Julie and Craig Sautner just got back from the Rally for a Statewide Gas Drilling Ban in New York at the Capitol in Albany on Monday May 2nd and have been traveling to numerous anti-fracking events, forums and fund-raisers since they have been living with the consequences of gas drilling for three years. I think of them as messengers and American heroes, Julie and Craig Sautner of Dimock, Pennsylvania who live on Carter Road and are among one of 14 families there that have lost their water.
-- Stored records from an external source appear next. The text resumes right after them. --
(** C3: when the fast probe fails and the deep check does not confirm an
    outage, the iteration leaves the state as it was, an inactive state
    inactive and an active outage with its start time, and logs neither a new
    outage nor a recovery.  An outage that is set (or active) before an
    iteration and not after it was ended by a successful fast probe. *)
Theorem false_alarm_leaves_state_unchanged cfg dns_pair r st :
  (fast_probe_failed (resolved r) = true ->
   deep_check cfg (net_now r) = false ->
   exists log slept,
     iteration cfg dns_pair r st = Completed st log slept
     /\ In Debug_false_alarm log
     /\ ~ In Error_new_outage log
     /\ ~ In Info_saw_recovery log)
  /\ (forall st' log slept,
      iteration cfg dns_pair r st = Completed st' log slept ->
      started_at_set st = true -> started_at_set st' = false ->
      fast_probe_succeeded (resolved r) = true)
  /\ (forall st' log slept,
      iteration cfg dns_pair r st = Completed st' log slept ->
      outage_active st = true -> outage_active st' = false ->
      fast_probe_succeeded (resolved r) = true).
Proof.
  split; [ | split ].
  - intros Hfail Hdeep. revert Hfail.
    unfold iteration, update, fast_probe_failed, try_resolve.
    rewrite Hdeep.
    destruct (resolved r) as [ [ | record rrset ] | [ | | | | ] ]; simpl;
      try discriminate; intros _;
      destruct (time_to_sleep cfg (loop_end r - loop_start r));
      eexists _, _; (split; [ reflexivity | ]); simpl;
      intuition discriminate.
  - intros st' log slept.
    unfold started_at_set.
    by_cases_of_iteration r st; intro H; try discriminate H;
      injection H as <- _ _; simpl; congruence.
  - intros st' log slept.
    unfold outage_active.
    by_cases_of_iteration r st; intro H; try discriminate H;
      injection H as <- _ _; simpl; congruence.
Qed.

Lemma false_alarm_leaves_state_unchanged_witness :
  let down := {| start_of_failure := Some 3; last_success := Some 1 |} in
  exists log slept,
    iteration config ("8.8.4.4", "dns.google")%string
      (reading_at 9 (Raises LifetimeTimeout) healthy) down
    = Completed down log slept
    /\ In Debug_false_alarm log
    /\ ~ In Error_new_outage log
    /\ ~ In Info_saw_recovery log.
Proof.
  intro down.
  apply (proj1 (false_alarm_leaves_state_unchanged config
                  ("8.8.4.4", "dns.google")%string
                  (reading_at 9 (Raises LifetimeTimeout) healthy) down));
    reflexivity.
Defined.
Let me repeat, they have lost their water because of natural gas drilling in their neighborhood. Their community has become divided and what was once a bucolic town is now a fractured industrialized region. For almost three years Julie and Craig Sautner have had no drinkable well water. This all started once drilling began and they have been fighting back ever since. A lawsuit is pending and they have become the example of what happens when you loose your water, your family undergoes the stress of being in the middle of a contentious battle with the natural gas company and you loose your "home," home as a place of sanctuary and pride, a place of joy and security, of history and belonging.  

When I first traveled to Dimock, PA in the winter of 2009 I was shocked to see white Halliburton company trucks of all sizes speeding along the back roads of town, to see and hear the helicopters overhead charting seismic activity and well sites, to see the fluorescent pink and orange tape marking the side of the roads and the industry signs on fence posts and gates and to experience the chaos in what was once a sleepy community not unlike mine in the Sullivan County Catskills of New York. What was invisible to me as a visitor was the poisoned water, the daily struggles, the asthma attacks and skin rashes, the broken promises, the threats, the fumes and the poor air quality. But what we do see and what is being reported in this sacrifice zone of PA is alarming.  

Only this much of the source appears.